I thought the couple whose young son lay on the gurney next to me felt it, too. The mother rocked her child to the sound of the chant, and the boy smiled. It seemed, for a moment, as if we who had been strangers, looking inward only at our own miseries, were suddenly looking outward at each other. I no longer felt cold. I felt as warm as if someone had wrapped me in a blanket.
I was wheeled away to the operating room before I had a chance to thank the man. But I don’t think he expected thanks, really. His wasn’t that sort of a gift.
Some of the best gifts are the ones we give to strangers with no hope of return or credit.
I felt that last Thursday as I emerged from the hospital into the bright sunlight, eager to get back to my work in time to cover an anti-hate rally the students at Guilderland High School were holding.

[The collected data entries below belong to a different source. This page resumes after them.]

Lemma fill_then_found_witness :
  let pkt := (example_request MemCmd.ReadResp 24 8 (seqZ 50 8)) <| Packet.req ::=
               (fun r => r <| Request._masterId := 1 |>) |> in
  exists p wbs c' b,
    handleFill 7 9 (fun n => replicate (Z.to_nat n) 0) [] pkt None [] empty_cache =
      Ok (InTags p, wbs, c') /\
    BaseSetAssoc.findBlock (tags c') 24 false = Ok (Some p) /\
    get_blk (InTags p) c' = Ok b /\ Blk.data b = seqZ 50 8.
Proof.
  intros pkt.
  destruct (LRU.new_refines (seqZ 10 8) 2 (BaseSetAssoc.MkParams 16 8 1 2 false) eq_refl ltac:(lia))
    as (t & k & s & E & Ek & _ & _ & Hrf).
  assert (t = example_tags) as -> by (vm_compute in E; injection E as <-; reflexivity).
  destruct (fill_then_found k s (replicate (Z.to_nat (BaseSetAssoc.numSets example_tags)) [])
    7 9 (fun n => replicate (Z.to_nat n) 0) [] pkt 24 false (seqZ 50 8)
    [] empty_cache) as (p & v & wbs & b & c' & Ef & _ & _ & _ & Hf & Hb & Hd & _).
  - split; [exact Hrf|exact Ek|].
    intros [|[|p]] b Hp; vm_compute in Hp; injection Hp as <- || discriminate Hp; reflexivity.
  - split; try reflexivity; vm_compute; try split; congruence.
  - reflexivity.
  - intros p b Hp Hb Hv. vm_compute in Hp. injection Hp as <-. vm_compute in Hb.
    injection Hb as <-. discriminate Hv.
  - intros n Hn. rewrite length_replicate. lia.
  - exists p, wbs, c', b. split_and!; try done.
Defined.

End Cache.
(** [blocked] is the bit vector of causes; [reqQueue] and [snoopRespQueue] are
    the queues of the memory-side port; [expressReqs] collects the packets sent
    below at once, and [pendingDelete] the packets whose deletion is put off. *)
Record Issue := MkIssue {
  cache : Cache;
  writeBuffer : MSHRQueue.MSHRQueue;
  prefetcher : option (QueuedPrefetcher.Queued G);
  params : Params;
  order : Z;
  blocked : Z;
  noTargetMSHR : option nat;
  cpuSidePort : CachePort.CacheSlavePort;
  reqQueue : PacketQueue.PacketQueue;
  snoopRespQueue : PacketQueue.PacketQueue;
  expressReqs : list Packet.Packet;
  pendingDelete : list Packet.Packet;
  stats : list Stat;
  heap : list MSHR.MSHR;
}.
#[global] Instance eta_Issue : Eta Issue := fun s =>
  MkIssue (cache s) (writeBuffer s) (prefetcher s) (params s) (order s) (blocked s)
    (noTargetMSHR s) (cpuSidePort s) (reqQueue s) (snoopRespQueue s) (expressReqs s)
    (pendingDelete s) (stats s) (heap s).

Definition blockAlign (s : Issue) (addr : Z) : Z :=
  Z.land addr (unot 64 (blkSize (cache s) - 1)).

(** ** Blocking *)

Definition Blocked_NoTargets : Z := 2.
Definition Request_PF : Z := 2.

Definition isBlocked (s : Issue) : bool := negb (blocked s =? 0).

Definition setBlocked (cause : Z) (s : Issue) : outcome Issue :=
  let flag := u8 (Z.shiftl 1 cause) in
  s ← (if blocked s =? 0 then
         p ← CachePort.setBlocked (cpuSidePort s);
         Ok (s <| cpuSidePort := p |>)
       else Ok s);
  Ok (s <| blocked := Z.lor (blocked s) flag |>).

Definition clearBlocked (curTick cause : Z) (s : Issue) : outcome Issue :=
  let flag := u8 (Z.shiftl 1 cause) in
  let s := s <| blocked := Z.land (blocked s) (unot 8 flag) |> in
  if blocked s =? 0 then
    p ← CachePort.clearBlocked curTick (cpuSidePort s);
    Ok (s <| cpuSidePort := p |>)
  else Ok s.

(** ** Buffers *)

(** The two queues. *)
Inductive which := Misses | Writes.
Definition queue (w : which) (s : Issue) : MSHRQueue.MSHRQueue :=
  match w with Misses => mshrQueue (cache s) | Writes => writeBuffer s end.
Definition set_queue (w : which) (q : MSHRQueue.MSHRQueue) (s : Issue) : Issue :=
  match w with
  | Misses => s <| cache ::= (fun c => c <| mshrQueue := q |>) |>
  | Writes => s <| writeBuffer := q |>
  end.
(* ===== verification/CacheFunctional.v ===== *)
(** Functional accesses to a cache, and the write-back and the invalidation of
    all of its blocks: [Cache::functionalAccess], [memWriteback], [memInvalidate]
    and [isDirty] of mem/cache/cache_impl.hh.

    [functionalAccess] is called by both ports; [recvFunctional] is its case for
    the CPU side, [recvFunctionalSnoop] its case for the memory side. Labels,
    which only printing uses, are left out. *)

From S2P Require Import Prelude IntMath AddrRange Request MemCmd Packet Functional PacketQueue CachePort.
From S2P Require Import Blk CacheSet BaseSetAssoc LRU BasePrefetcher QueuedPrefetcher MSHR MSHRQueue.
From S2P Require Import AbstractMemory AtomicPort SimpleMemory Cache CacheIssue CacheAtomic CacheSnoop.
Local Open Scope Z_scope.

(** The objects above, which see a functional snoop. *)
Class FunctionalSnoop (U : Type) :=
  sendFunctionalSnoop : Packet.Packet -> U -> outcome (Packet.Packet * U).

#[export] Instance no_functional_snoopers : FunctionalSnoop () := fun pkt u => Ok (pkt, u).

Module CacheFunctional.
Import Cache CacheIssue CacheAtomic.

Section functional.
Context {G : Type} `{Generator G}.

(** The block: whether its data satisfies the packet. *)
Definition check_block (pkt : Packet.Packet) (blk_addr : Z) (is_secure : bool) (blk : option nat) (s : Issue (G := G))
  : outcome (bool * Packet.Packet * Issue (G := G)) :=
  match blk with
  | None => Ok (false, pkt, s)
  | Some p =>
      b ← get_blk (InTags p) (cache s);
      if Blk.isValid b then
        '(have_data, pkt, d) ← Functional.checkFunctional pkt blk_addr is_secure (blkSize (cache s)) (Some (Blk.data b));
        Ok (have_data, pkt, match d with
                            | Some d => s <| cache ::= put_blk (InTags p) (b <| Blk.data := d |>) |>
                            | None => s
                            end)
      else Ok (false, pkt, s)
  end.

(** Whether the data of the block is dirty, or will be once an upgrade is
    answered. *)
Definition check_dirty (have_data : bool) (blk mshr : option nat) (s : Issue (G := G)) : outcome bool :=
  match have_data, blk with
  | true, Some p =>
      b ← get_blk (InTags p) (cache s);
      if Blk.isDirty b then Ok true
      else match mshr with
           | Some id => m ← pget (heap s) id; if MSHR.inService m then MSHR.isPendingDirty m else Ok false
           | None => Ok false
           end
  | _, _ => Ok false
  end.

(** The queues of the ports and the MSHRs, up to the first that satisfies the
    packet. *)
Definition check_buffers (pkt : Packet.Packet) (blk_addr : Z) (s : Issue (G := G))
  : outcome (bool * Packet.Packet * Issue (G := G)) :=
  '(done, pkt, q) ← PacketQueue.checkFunctional pkt (CachePort.queue (cpuSidePort s));
  let s := s <| cpuSidePort ::= (fun p => p <| CachePort.queue := q |>) |> in
  if done : bool then Ok (true, pkt, s) else
  '(done, pkt, h) ← MSHRQueue.checkFunctional pkt blk_addr (mshrQueue (cache s)) (heap s);
  let s := s <| heap := h |> in
  if done : bool then Ok (true, pkt, s) else
  '(done, pkt, h) ← MSHRQueue.checkFunctional pkt blk_addr (writeBuffer s) (heap s);
  let s := s <| heap := h |> in
  if done : bool then Ok (true, pkt, s) else
  '(done, pkt, q) ← PacketQueue.checkFunctional pkt (reqQueue s);
  let s := s <| reqQueue := q |> in
  if done : bool then Ok (true, pkt, s) else
  '(done, pkt, q) ← PacketQueue.checkFunctional pkt (snoopRespQueue s);
  Ok (done, pkt, s <| snoopRespQueue := q |>).

(** What both cases share. *)
Definition functional_check (pkt : Packet.Packet) (s : Issue (G := G))
  : outcome (bool * Packet.Packet * Issue (G := G)) :=
  a ← Packet.getAddr pkt;
  let blk_addr := CacheIssue.blockAlign s a in
  is_secure ← Packet.isSecure pkt;
  blk ← BaseSetAssoc.findBlock (tags (cache s)) a is_secure;
  mshr ← MSHRQueue.findMatch blk_addr is_secure (heap s) (mshrQueue (cache s));
  '(have_data, pkt, s) ← check_block pkt blk_addr is_secure blk s;
  have_dirty ← check_dirty have_data blk mshr s;
  if have_dirty : bool then Ok (true, pkt, s) else check_buffers pkt blk_addr s.

Definition recvFunctional {M : Type} {FP : FunctionalPort M} (e : Env) (pkt : Packet.Packet) (s : Issue (G := G)) (m : M)
  : outcome (Packet.Packet * Issue (G := G) * M) :=
  if bypassCaches e then '(pkt, m) ← sendFunctional pkt m; Ok (pkt, s, m)
  else
    '(done, pkt, s) ← functional_check pkt s;
    if done : bool then pkt ← Packet.makeResponse pkt; Ok (pkt, s, m)
    else '(pkt, m) ← sendFunctional pkt m; Ok (pkt, s, m).

Definition recvFunctionalSnoop {U : Type} `{SnoopPort U} `{FunctionalSnoop U} (e : Env) (pkt : Packet.Packet)
  (s : Issue (G := G)) (u : U) : outcome (Packet.Packet * Issue (G := G) * U) :=
  _ ← ensure AssertFailed (negb (bypassCaches e));
  '(done, pkt, s) ← functional_check pkt s;
  if done : bool then pkt ← Packet.makeResponse pkt; Ok (pkt, s, u)
  else if forwardSnoops (params s) && isSnooping u then
    '(pkt, u) ← sendFunctionalSnoop pkt u; Ok (pkt, s, u)
  else Ok (pkt, s, u).

(** A cache above another object, with what is above it. *)
Definition functional_above {U : Type} `{SnoopPort U} `{FunctionalSnoop U} (e : Env)
  : FunctionalSnoop (Issue (G := G) * U) :=
  fun pkt su => '(pkt, s, u) ← recvFunctionalSnoop e pkt su.1 su.2; Ok (pkt, (s, u)).

End functional.

(** ** The whole cache *)

(** The packet that writes a block back; the request is not marked as secure. *)
Definition writeback_packet (curTick addr size task_id : Z) (data : list Z) : outcome Packet.Packet :=
  request ← Request.Request_phys curTick addr size 0 Request.funcMasterId;
  let request := Request.set_taskId task_id request in
  packet ← Packet.Packet_new request MemCmd.WriteReq;
  Packet.dataStatic data packet.

Section flush.
Context {M : Type} {FP : FunctionalPort M}.

Definition writebackVisitor (curTick : Z) (p : nat) (c : Cache) (m : M) : outcome (Cache * M) :=
  b ← get_blk (InTags p) c;
  if Blk.isDirty b then
    _ ← ensure AssertFailed (Blk.isValid b);
    packet ← writeback_packet curTick (BaseSetAssoc.regenerateBlkAddr (tags c) (Blk.tag b) (Blk.set b)) (blkSize c)
               (Blk.task_id b) (Blk.data b);
    '(_, m) ← sendFunctional packet m;
    Ok (put_blk (InTags p) (b <| Blk.status ::= (fun st => Z.land st (unot 32 Blk.BlkDirty)) |>) c, m)
  else Ok (c, m).

(** [forEachBlk] with this visitor, which always goes on. *)
Fixpoint writeback_blks (curTick : Z) (ps : list nat) (c : Cache) (m : M) : outcome (Cache * M) :=
  match ps with
  | [] => Ok (c, m)
  | p :: ps =>
      '(c, m) ← writebackVisitor curTick p c m;
      writeback_blks curTick ps c m
  end.

Definition all_blks (c : Cache) : list nat := seq 0 (length (BaseSetAssoc.blks (tags c))).

Definition memWriteback (curTick : Z) (c : Cache) (m : M) : outcome (Cache * M) :=
  writeback_blks curTick (all_blks c) c m.

End flush.

Definition invalidateVisitor (curTick : Z) (p : nat) (c : Cache) : outcome Cache :=
  b ← get_blk (InTags p) c;
  if Blk.isValid b then
    _ ← ensure AssertFailed (negb (Blk.isDirty b));
    drop_blk curTick (InTags p) c
  else Ok c.

Fixpoint invalidate_blks (curTick : Z) (ps : list nat) (c : Cache) : outcome Cache :=
  match ps with
  | [] => Ok c
  | p :: ps => c ← invalidateVisitor curTick p c; invalidate_blks curTick ps c
  end.

Definition memInvalidate (curTick : Z) (c : Cache) : outcome Cache := invalidate_blks curTick (all_blks c) c.

(** [CacheBlkIsDirtyVisitor] stops at the first dirty block. *)
Definition isDirty (c : Cache) : bool := existsb Blk.isDirty (BaseSetAssoc.blks (tags c)).

End CacheFunctional.
Lemma cmpAndSwap_keeps r pkt c pkt' c' :
  cmpAndSwap r pkt c = Ok (pkt', c') ->
  isTopLevel c' = isTopLevel c /\ Packet.cmd pkt' = Packet.cmd pkt /\ Packet.senderState pkt' = Packet.senderState pkt.
Proof.
  unfold cmpAndSwap, Packet.setData. intros H. walk; rewrite ?put_blk_top; done.
Qed.

(** The packet is still for the same request. *)
Definition same_request (pkt pkt' : Packet.Packet) : Prop :=
  Packet.cmd pkt' = Packet.cmd pkt /\ Packet.senderState pkt' = Packet.senderState pkt.

Lemma setDataFromBlock_same d n pkt pkt' : Packet.setDataFromBlock d n pkt = Ok pkt' -> same_request pkt pkt'.
Proof. unfold Packet.setDataFromBlock, Packet.setData. intros H. walk. done. Qed.

Lemma assertMemInhibit_same pkt pkt' : Packet.assertMemInhibit pkt = Ok pkt' -> same_request pkt pkt'.
Proof. unfold Packet.assertMemInhibit. intros H. walk. done. Qed.

Lemma checkWrite_same pkt b ok pkt' b' : Blk.checkWrite pkt b = Ok (ok, pkt', b') -> same_request pkt pkt'.
Proof. unfold Blk.checkWrite. intros H. walk; done. Qed.

Lemma same_request_trans p1 p2 p3 : same_request p1 p2 -> same_request p2 p3 -> same_request p1 p3.
Proof. intros [? ?] [? ?]. split; congruence. Qed.

Lemma satisfy_keeps ct dr pd pkt r c pkt' c' :
  satisfyCpuSideRequest ct dr pd pkt r c = Ok (pkt', c') ->
  isTopLevel c' = isTopLevel c /\ same_request pkt pkt'.
Proof.
  unfold satisfyCpuSideRequest. intros H. walk; rewrite ?put_blk_top;
    repeat match goal with
    | H : cmpAndSwap _ _ _ = Ok _ |- _ => apply cmpAndSwap_keeps in H as (? & ?)
    | H : drop_blk _ _ _ = Ok _ |- _ => apply drop_blk_top in H; rewrite ?put_blk_top in H
    | H : Packet.setDataFromBlock _ _ _ = Ok _ |- _ => apply setDataFromBlock_same in H
    | H : Packet.assertMemInhibit _ = Ok _ |- _ => apply assertMemInhibit_same in H
    | H : Blk.checkWrite _ _ = Ok _ |- _ => apply checkWrite_same in H
    end; split; try done; eauto using same_request_trans.
Qed.

(** Writebacks. *)
Definition writebacks_ok (wbs : list Packet.Packet) : Prop :=
  Forall (fun p => Packet.cmd p = MemCmd.Writeback) wbs.

Lemma writebackBlk_keeps ct fr r c wb c' :
  writebackBlk ct fr r c = Ok (wb, c') -> isTopLevel c' = isTopLevel c /\ Packet.cmd wb = MemCmd.Writeback.
Proof.
  unfold writebackBlk, Packet.Packet_new, Packet.allocate. intros H. walk; rewrite put_blk_top; split; try done;
    simpl; destruct (Blk.isWritable _); done.
Qed.

Lemma allocateBlock_keeps ct fr h a sec wbs c p wbs' c' :
  allocateBlock ct fr h a sec wbs c = Ok (p, wbs', c') ->
  isTopLevel c' = isTopLevel c /\ (writebacks_ok wbs -> writebacks_ok wbs').
Proof.
  unfold allocateBlock. intros H. walk; try done. apply writebackBlk_keeps in E2 as [-> Hc]. split; [done|].
  intros Hw. apply Forall_app. split; [done|]. by repeat constructor.
Qed.

Lemma flush_keeps ct fr pkt wbs c wbs' c' :
  flush_uncacheable ct fr pkt wbs c = Ok (wbs', c') ->
  isTopLevel c' = isTopLevel c /\ (writebacks_ok wbs -> writebacks_ok wbs').
Proof.
  unfold flush_uncacheable. set (c0 := if Request.isClearLL (Packet.req pkt) then c <| tags ::= BaseSetAssoc.clearLocks |> else c).
  assert (isTopLevel c0 = isTopLevel c) as E0 by (unfold c0; by destruct (Request.isClearLL _)).
  intros H. walk; try done;
    repeat match goal with
    | H : drop_blk _ _ _ = Ok _ |- _ => apply drop_blk_top in H
    | H : writebackBlk _ _ _ _ = Ok _ |- _ => apply writebackBlk_keeps in H as [? ?]
    end; (split; [congruence|]); try done.
  intros Hw. apply Forall_app. split; [done|]. by repeat constructor.
Qed.

Lemma writeback_target_keeps ct fr h pkt blk wbs c p wbs' c' :
  writeback_target ct fr h pkt blk wbs c = Ok (p, wbs', c') ->
  isTopLevel c' = isTopLevel c /\ (writebacks_ok wbs -> writebacks_ok wbs').
Proof.
  unfold writeback_target. intros H. walk; rewrite ?put_blk_top; try done;
    by match goal with H : allocateBlock _ _ _ _ _ _ _ = Ok _ |- _ => apply allocateBlock_keeps in H as [? ?] end.
Qed.

Lemma incMissCount_keeps pkt c pkt' c' :
  incMissCount pkt c = Ok (pkt', c') -> isTopLevel c' = isTopLevel c /\ same_request pkt pkt'.
Proof.
  unfold incMissCount. intros H. walk. split; [|done]. simpl. destruct (missCount c =? 0); simpl; [done|].
  by destruct (Z.pred _ =? 0).
Qed.

Lemma incHitCount_keeps pkt c c' : incHitCount pkt c = Ok c' -> isTopLevel c' = isTopLevel c.
Proof. unfold incHitCount. intros H. by walk. Qed.

Lemma access_keeps ct cp fr h pkt wbs c a :
  access ct cp fr h pkt wbs c = Ok a ->
  isTopLevel (r_cache a) = isTopLevel c /\ same_request pkt (r_pkt a) /\
  (writebacks_ok wbs -> writebacks_ok (r_writebacks a)).
Proof.
  unfold access. intros H. walk; cbn [r_cache r_pkt r_writebacks];
    repeat match goal with
    | H : flush_uncacheable _ _ _ _ _ = Ok _ |- _ => apply flush_keeps in H as [? ?]
    | H : writeback_target _ _ _ _ _ _ _ = Ok _ |- _ => apply writeback_target_keeps in H as [? ?]
    | H : incMissCount _ _ = Ok _ |- _ => apply incMissCount_keeps in H as [? ?]
    | H : incHitCount _ _ = Ok _ |- _ => apply incHitCount_keeps in H; rewrite ?put_blk_top in H
    | H : satisfyCpuSideRequest _ _ _ _ _ _ = Ok _ |- _ => apply satisfy_keeps in H as [? ?]
    end; split_and!; try done; simpl in *; congruence.
Qed.

Lemma handleFill_keeps ct nw fr h pkt blk wbs c r wbs' c' :
  handleFill ct nw fr h pkt blk wbs c = Ok (r, wbs', c') ->
  isTopLevel c' = isTopLevel c /\ (writebacks_ok wbs -> writebacks_ok wbs').
Proof.
  unfold handleFill. intros H. walk; rewrite ?put_blk_top; try done;
    match goal with H : allocateBlock _ _ _ _ _ _ _ = Ok _ |- _ => apply allocateBlock_keeps in H as [? ?] end; done.
Qed.

(** ** Accounting *)

Section accounts.
Context {G : Type} {GN : Generator G}.
(** The level of the cache, and the sender state of the requests counted. *)
Context (top : bool) (x : list Packet.SenderState).

Implicit Types s : Issue (G := G).

(** A target that still owes a response; at the top level a software prefetch
    was answered when it came in. *)
Definition owes (src : MSHR.Source) (pkt : Packet.Packet) : bool :=
  bool_decide (src = MSHR.FromCPU) && Packet.needsResponse pkt
  && negb (MemCmd.isSWPrefetch (Packet.cmd pkt) && top) && bool_decide (Packet.senderState pkt = x).

(** What must not be: a hardware prefetch among the requests from above. *)
Definition odd (src : MSHR.Source) (pkt : Packet.Packet) : bool :=
  bool_decide (src = MSHR.FromCPU) && bool_decide (Packet.cmd pkt = MemCmd.HardPFReq).

Lemma replaceUpgrade_state pkt :
  Packet.senderState (MSHR.replaceUpgrade pkt) = Packet.senderState pkt /\
  Packet.needsResponse (MSHR.replaceUpgrade pkt) = Packet.needsResponse pkt /\
  MemCmd.isSWPrefetch (Packet.cmd (MSHR.replaceUpgrade pkt)) = MemCmd.isSWPrefetch (Packet.cmd pkt) /\
  (Packet.cmd (MSHR.replaceUpgrade pkt) = MemCmd.HardPFReq <-> Packet.cmd pkt = MemCmd.HardPFReq).
Proof. unfold MSHR.replaceUpgrade, Packet.needsResponse. destruct (Packet.cmd pkt) eqn:E; simpl; rewrite ?E; done. Qed.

A year ago, I had covered their first rally and been moved by the stories they told, ripped from the heart. I felt the students understood that, in the United States of America, our greatest strength lies in our diversity. They understood this even though many of them were hurting because of the prejudices they had suffered. Despite their pain — or maybe because of it — they had the courage to speak.
I anticipated the gift of their bracing honesty as I hurried to the rally. I was not disappointed. The students’ youthful assurance that they could make the world a better place was a gift in itself. It gave me, and should give us all, hope.
Here are some of the wise words I heard:
— Understanding others requires speaking less and listening more;
— No one should be treated as anything less than a human;
— Be proud of your culture;
— We must stand up against racism as we see it happening;
— We women should not make ourselves smaller just to gratify a man’s fragile ego;
— Our job is to open minds and change them;
— Cat-calling is not a compliment — it’s harassment;
— I’m just glad to hear that I’m not alone … I’m proud of everyone here;
— Nobody has the right to take your life away, not even you;
— My parents came to America for a better life, following a path filled with immeasurable sacrifices;
— The story of humanity is not told by one narrator;
— Education is ignorance’s greatest fear;
— We all have the power to be inclusive;
— I’m called a terrorist or a murderer for practicing my religion; and
— Masks are not just to protect yourself from the virus; they are a sign of respect to say, “I see you.”
When the students had finished their speeches, the school’s director of diversity, equity, and inclusion said for every story told that day, many more were unspoken. “I implore you to keep these stories written in the tablet of your heart,” he said.
I will. I think a heart grows larger when it encompasses others. That is the miracle of inclusion.